7. Securities owned directly by Starboard Value and Opportunity Master Fund L LP ("Starboard L Master"). The Reporting Person, solely by virtue of his position as a member of the Management Committee of Starboard Value GP, the general partner of the investment manager of Starboard L Master, and as a member of the Management Committee of Principal GP, the general partner of the member of Starboard Value GP, may be deemed to beneficially own the securities directly held by Starboard L Master for purposes of Section 16. The Reporting Person expressly disclaims beneficial ownership of such securities except to the extent of his pecuniary interest therein.

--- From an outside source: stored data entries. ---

(* ===== verification/ExecutionWitnesses.v ===== *)
(** Each hypothesis-bearing theorem of the execution kernel applied at a
    concrete run. *)
From S2P Require Import Prelude PyDecimal PyTime PyJson ReceiptIO ExecutionModels ExecutionServices ExecutionCommands ExecutionFacts ExecutionTheorems Instances.

#[local] Existing Instance plain_db.

Lemma db0_wf : db_wf db0.
Proof.
  split; simpl; try apply map_Forall_empty; apply map_Forall_singleton; by vm_compute.
Qed.

Section Slow.
#[local] Existing Instance slow_env.
#[local] Existing Instance plain_db_laws.

Definition caps := DEFAULT_EXECUTION_CAPABILITIES.
Definition run_staged := staged_order kernel0.
Definition k_staged : kernel_state := run_staged.1.
Definition staged_id : string := eo_execution_order_id (get_ok order0 run_staged.2).

Example run_staged_ok : is_ok run_staged.2 = true.
Proof. vm_compute. reflexivity. Qed.

Lemma resolve_under_contained_witness :
    ∃ rel, "/srv/finharness/data/receipts/x.json" = render_path (components "data" ++ rel) ∧
           Forall plain (components "data" ++ rel).
Proof.
    apply (resolve_under_contained "data" ["ignored"; ".."; "receipts"; "x.json"]).
    vm_compute. reflexivity.
Defined.

Definition version1 : list (string * json) :=
    [("state", JStr "active");
     ("content_sha256", JStr (canonical_json_sha256 (JObj [("state", JStr "active")])))].
Definition version2 : list (string * json) :=
    [("state", JStr "closed");
     ("content_sha256", JStr (canonical_json_sha256 (JObj [("state", JStr "closed")])))].
Definition sha1 : string := canonical_json_sha256 (JObj [("state", JStr "active")]).
Definition dir1 : gmap string (slot (list (string * json))) := {["m" := Readable version1]}.

Lemma compare_and_swap_one_winner_witness :
    durable_compare_and_swap_json "m" sha1 "active" version2 dir1
      = (<["m" := Readable version2]> dir1, inr true) ∧
    durable_compare_and_swap_json "m" sha1 "active" version2 (<["m" := Readable version2]> dir1)
      = (<["m" := Readable version2]> dir1, inr false).
Proof.
    split; [vm_compute; reflexivity|].
    refine (proj1 (compare_and_swap_one_winner "m" sha1 "active" version2 version2 dir1
      (<["m" := Readable version2]> dir1) _ _ _)).
    - right. by vm_compute.
    - vm_compute. reflexivity.
    - vm_compute. reflexivity.
Defined.

Definition call0 : kernel_call := CallCreateDraft caps receipts_dir request0.

Lemma kernel_tables_well_formed_witness : db_wf (k_db (run_call call0 kernel0).1).
Proof.
    apply (kernel_tables_well_formed kernel0); [apply db0_wf|].
    apply rtc_once. exists call0. reflexivity.
Defined.

Lemma kernel_audit_append_only_witness : audit db0 (k_db (run_call call0 kernel0).1).
Proof.
    apply (kernel_audit_append_only kernel0). apply rtc_once. exists call0. reflexivity.
Defined.

Lemma submitted_at_most_once_witness :
    ∃ msg, submit_execution_order caps receipts_dir staged_id "sim"
             (submit_execution_order caps receipts_dir staged_id "sim" k_staged).1
         = ((submit_execution_order caps receipts_dir staged_id "sim" k_staged).1,
            inl (Exn ValueError msg)).
Proof.
    refine (submitted_at_most_once caps caps receipts_dir receipts_dir staged_id "sim" "sim"
      k_staged _ _ _ (run_ok order0 _ _ _) (rtc_refl _ _) _).
    - vm_compute. reflexivity.
    - reflexivity.
Defined.

Lemma denied_capability_no_effect_witness :
    run_call (CallCreateDraft DENY_ALL_EXECUTION_CAPABILITIES receipts_dir request0) kernel0
    = (kernel0, inl (Exn ExecutionCapabilityDeniedError (capability_denied cap_create_order_draft))).
Proof.
    apply (denied_capability_no_effect _ DENY_ALL_EXECUTION_CAPABILITIES); reflexivity.
Defined.

Definition warn : finding := [("severity", JStr "warn")].
Definition block : finding := [("severity", JStr "block")].
Definition check0 : PreTradeCheck :=
    {| ptc_pretrade_check_id := ""; ptc_order_draft_id := ""; ptc_check_status := "";
       ptc_findings_json := ""; ptc_required_approval_level := ""; ptc_receipt_ref := None;
       ptc_created_at_utc := "" |}.
Definition draft0 : OrderDraft := draft_row request0 PAPER "" "" None.
Definition k_draft : kernel_state := (create_order_draft caps receipts_dir request0 kernel0).1.
Definition draft_id : string :=
    od_order_draft_id (get_ok draft0 (create_order_draft caps receipts_dir request0 kernel0).2).
#[local] Notation run_warned :=
    (run_pretrade_check caps receipts_dir draft_id (Some [warn]) "human" k_draft).

Lemma pretrade_verdict_is_worst_witness :
    ptc_check_status (get_ok check0 run_warned.2) = "warn" ∧
    od_draft_status <$> t_order_drafts (k_db run_warned.1) !! draft_id = Some "pretrade_check_blocked".
Proof.
    split; [vm_compute; reflexivity|].
    refine (eq_trans (proj2 (proj2 (proj2 (proj2 (pretrade_verdict_is_worst caps receipts_dir
      draft_id (Some [warn]) "human" k_draft _ _ (run_ok check0 _ _ _)))))) _);
      vm_compute; reflexivity.
Defined.

Definition k_approved : kernel_state := (approved_draft [[]] kernel0).1.
#[local] Notation run_stage b :=
    (stage_execution_order caps receipts_dir draft_id b "paper" k_approved).

Lemma staging_sound_witness :
    has (t_broker_connections (k_db k_approved)) "sim" = true ∧
    t_execution_orders (k_db k_approved)
      !! eo_execution_order_id (get_ok order0 (run_stage "sim").2) = None.
Proof.
    assert (Hok : is_ok (run_stage "sim").2 = true) by (vm_compute; reflexivity).
    pose proof (staging_sound caps receipts_dir draft_id "sim" "paper" k_approved
      (run_stage "sim").1 (get_ok order0 (run_stage "sim").2)
      (run_ok order0 (stage_execution_order caps receipts_dir draft_id "sim" "paper") k_approved Hok))
      as (d & _ & _ & _ & _ & Hb & _ & _ & _ & _ & Hfresh & _).
    split; [exact Hb|exact Hfresh].
Defined.

Lemma registry_only_simulated_witness :
    resolve_broker_adapter "sim"
      (register_broker_adapter "sim" (SimulatedBrokerAdapter filling) ∅).1
    = Some (SimulatedBrokerAdapter filling).
Proof.
    apply (registry_only_simulated ∅ "sim" (SimulatedBrokerAdapter filling)).
    - apply map_Forall_empty.
    - reflexivity.
Defined.

Definition reg0 : registry := {["sim" := SimulatedBrokerAdapter filling]}.
#[local] Notation run_submit := (submit_order reg0 caps receipts_dir staged_id k_staged).
#[local] Notation the_order := (default order0 (t_execution_orders (k_db k_staged) !! staged_id)).
#[local] Notation the_draft :=
    (default draft0 (t_order_drafts (k_db k_staged) !! eo_order_draft_id the_order)).

Lemma lookup_default {A} (m : gmap string A) i d : has m i = true → m !! i = Some (default d (m !! i)).
Proof. unfold has. by destruct (m !! i). Qed.

Lemma simulated_submission_witness :
    er_filled_quantity (get_ok report0 run_submit.2) = dec_of_Z 10 ∧
    er_average_fill_price (get_ok report0 run_submit.2) = Some (Dec false 1250 (-2)).
Proof.
    destruct (simulated_submission reg0 filling caps receipts_dir staged_id k_staged run_submit.1
      the_order the_draft (get_ok report0 run_submit.2)) as (_ & _ & _ & _ & _ & _ & Hq & Hp).
    - apply lookup_default. vm_compute. reflexivity.
    - apply lookup_default. vm_compute. reflexivity.
    - assert (Hb : eo_broker_connection_id the_order = "sim") by (vm_compute; reflexivity).
      rewrite Hb. apply lookup_singleton_eq.
    - apply run_ok. vm_compute. reflexivity.
    - split; [rewrite Hq|rewrite Hp]; vm_compute; reflexivity.
Defined.

Lemma failed_staging_strands_draft_witness :
    ∃ k' msg msg',
      run_stage "no-such-broker" = (k', inl (Exn StateCoreStoreError msg)) ∧
      t_execution_orders (k_db k') = t_execution_orders (k_db k_approved) ∧
      od_draft_status <$> t_order_drafts (k_db k') !! draft_id = Some "staged" ∧
      stage_execution_order caps receipts_dir draft_id "sim" "paper" k'
        = (k', inl (Exn ValueError msg')).
Proof.
    apply (failed_staging_strands_draft caps caps receipts_dir receipts_dir draft_id
      "no-such-broker" "sim" "paper" "paper" k_approved PAPER); try (vm_compute; reflexivity).
Defined.

(** Ten shares are accepted, so zero written as [0.00] is accepted. *)
Lemma quantity_check_is_textual_witness :
    ∃ k' d', create_order_draft caps receipts_dir (with_quantity (Dec false 0 (-2)) request0) kernel0
               = (k', inr d') ∧
      od_quantity d' = Dec false 0 (-2) ∧ t_order_drafts (k_db k') !! od_order_draft_id d' = Some d'.
Proof.
    refine (proj2 (proj2 (quantity_check_is_textual caps receipts_dir request0 kernel0 _ _
      (λ s, eq_refl) (run_ok draft0 _ _ _))) (Dec false 0 (-2)) _ _).
    - vm_compute. reflexivity.
    - reflexivity.
    - discriminate.
Defined.

(** Staging consults one check only.  A draft is checked twice, first passing
    and then blocked, and approved afterwards.  Staging it succeeds: the query
    looks at one of its checks without an order, here the passing one, and the
    approval has overwritten the blocked status of the draft. *)
Example blocked_check_can_be_staged :
    let k := (approved_draft [[]; [block]] kernel0).1 in
    let r := stage_execution_order caps receipts_dir draft_id "sim" "paper" k in
    is_ok r.2 = true ∧
    ∃ kc c, t_pretrade_checks (k_db k) !! kc = Some c ∧ ptc_order_draft_id c = draft_id ∧
            ptc_check_status c = "block".
Proof.
    split; [vm_compute; reflexivity|].
    pose (c := snd (List.hd ("", check0)
      (map_to_list (t_pretrade_checks (k_db (approved_draft [[]; [block]] kernel0).1))))).
    exists (ptc_pretrade_check_id c), c. split_and!; vm_compute; reflexivity.
Qed.

(** One draft, approved again after its order was filled, staged and submitted
    a second time. *)
Definition approval0 : ApprovalRecord := approval_row "" "" "" "" "" "" None.
Definition k_filled : kernel_state := run_submit.1.
#[local] Notation run_again :=
    (record_approval caps receipts_dir draft_id "approved" "reviewer" "again" k_filled).
Definition k_again : kernel_state := run_again.1.
#[local] Notation run_restage :=
    (stage_execution_order caps receipts_dir draft_id "sim" "paper" k_again).
Definition k_restaged : kernel_state := run_restage.1.
#[local] Notation second_id := (eo_execution_order_id (get_ok order0 run_restage.2)).
#[local] Notation run_resubmit := (submit_order reg0 caps receipts_dir second_id k_restaged).
Definition first_order : ExecutionOrder :=
    default order0 (t_execution_orders (k_db k_filled) !! staged_id).
Definition first_draft : OrderDraft := default draft0 (t_order_drafts (k_db k_filled) !! draft_id).

Lemma approval_reopens_draft_witness :
    eo_execution_status first_order = "filled" ∧
    second_id ≠ staged_id ∧
    t_execution_orders (k_db run_resubmit.1) !! staged_id = Some first_order ∧
    er_filled_quantity (get_ok report0 run_resubmit.2) = dec_of_Z 10.
Proof.
    split; [vm_compute; reflexivity|].
    assert (Ha : is_ok run_again.2 = true) by (vm_compute; reflexivity).
    assert (Hs : is_ok run_restage.2 = true) by (vm_compute; reflexivity).
    assert (Hr : is_ok run_resubmit.2 = true) by (vm_compute; reflexivity).
    assert (Hd : has (t_order_drafts (k_db k_filled)) draft_id = true) by (vm_compute; reflexivity).
    assert (Ho : has (t_execution_orders (k_db k_filled)) staged_id = true) by (vm_compute; reflexivity).
    assert (Hi : eo_order_draft_id first_order = draft_id) by (vm_compute; reflexivity).
    assert (Hq : or_zero (Some (od_quantity first_draft)) = dec_of_Z 10) by (vm_compute; reflexivity).
    destruct (approval_reopens_draft caps caps caps receipts_dir receipts_dir receipts_dir draft_id
      staged_id "sim" "reviewer" "again" "paper" k_filled k_again first_order first_draft
      (get_ok approval0 run_again.2) (lookup_default _ _ _ Hd) (lookup_default _ _ _ Ho) Hi
      (run_ok approval0 (record_approval caps receipts_dir draft_id "approved" "reviewer" "again")
         k_filled Ha)) as (_ & _ & Hrun).
    destruct (Hrun k_restaged (get_ok order0 run_restage.2) run_resubmit.1 reg0 filling
      (get_ok report0 run_resubmit.2)
      (run_ok order0 (stage_execution_order caps receipts_dir draft_id "sim" "paper") k_again Hs)
      (lookup_singleton_eq _ _) eq_refl
      (run_ok report0 (submit_order reg0 caps receipts_dir second_id) k_restaged Hr))
      as (Hne & Hfirst & _ & _ & Hfill).
    split; [exact Hne|split; [exact Hfirst|]]. rewrite <-Hq. exact Hfill.
Defined.
End Slow.

Section Fast.
#[local] Existing Instance fast_env.

Lemma one_draft_per_second_witness :
    ∃ e, (create_order_draft DEFAULT_EXECUTION_CAPABILITIES receipts_dir request0
            (create_order_draft DEFAULT_EXECUTION_CAPABILITIES receipts_dir request0 kernel0).1).2
         = inl e.
Proof.
    refine (one_draft_per_second "20260718T130405Z" DEFAULT_EXECUTION_CAPABILITIES
      DEFAULT_EXECUTION_CAPABILITIES receipts_dir receipts_dir request0 request0 kernel0 _ _ _ _
      (run_ok (draft_row request0 PAPER "" "" None) _ _ _) (rtc_refl _ _)).
    - intros n. vm_compute. reflexivity.
    - vm_compute. reflexivity.
Defined.
End Fast.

8. Securities beneficially owned by Starboard X Master Fund Ltd ("Starboard X Master"). The Reporting Person, solely by virtue of his position as a member of the Management Committee of Starboard Value GP, the general partner of the investment manager of Starboard X Master, and as a member of the Management Committee of Principal GP, the general partner of the member of Starboard Value GP, may be deemed to beneficially own the securities directly held by Starboard X Master for purposes of Section 16. The Reporting Person expressly disclaims beneficial ownership of such securities except to the extent of his pecuniary interest therein.
9. Securities held in certain accounts managed by Starboard Value LP (the "Starboard Value LP Accounts"). The Reporting Person, solely by virtue of his position as a member of the Management Committee of Starboard Value GP, the general partner of Starboard Value LP, and as a member of the Management Committee of Principal GP, the general partner of the member of Starboard Value GP, may be deemed to beneficially own the securities held in the Starboard Value LP Accounts for purposes of Section 16. The Reporting Person expressly disclaims beneficial ownership of such securities except to the extent of his pecuniary interest therein.
/s/ Peter A. Feld 05/19/2021
** Signature of Reporting Person Date
Reminder: Report on a separate line for each class of securities beneficially owned directly or indirectly.
* If the form is filed by more than one reporting person, see Instruction 4 (b)(v).
** Intentional misstatements or omissions of facts constitute Federal Criminal Violations See 18 U.S.C. 1001 and 15 U.S.C. 78ff(a).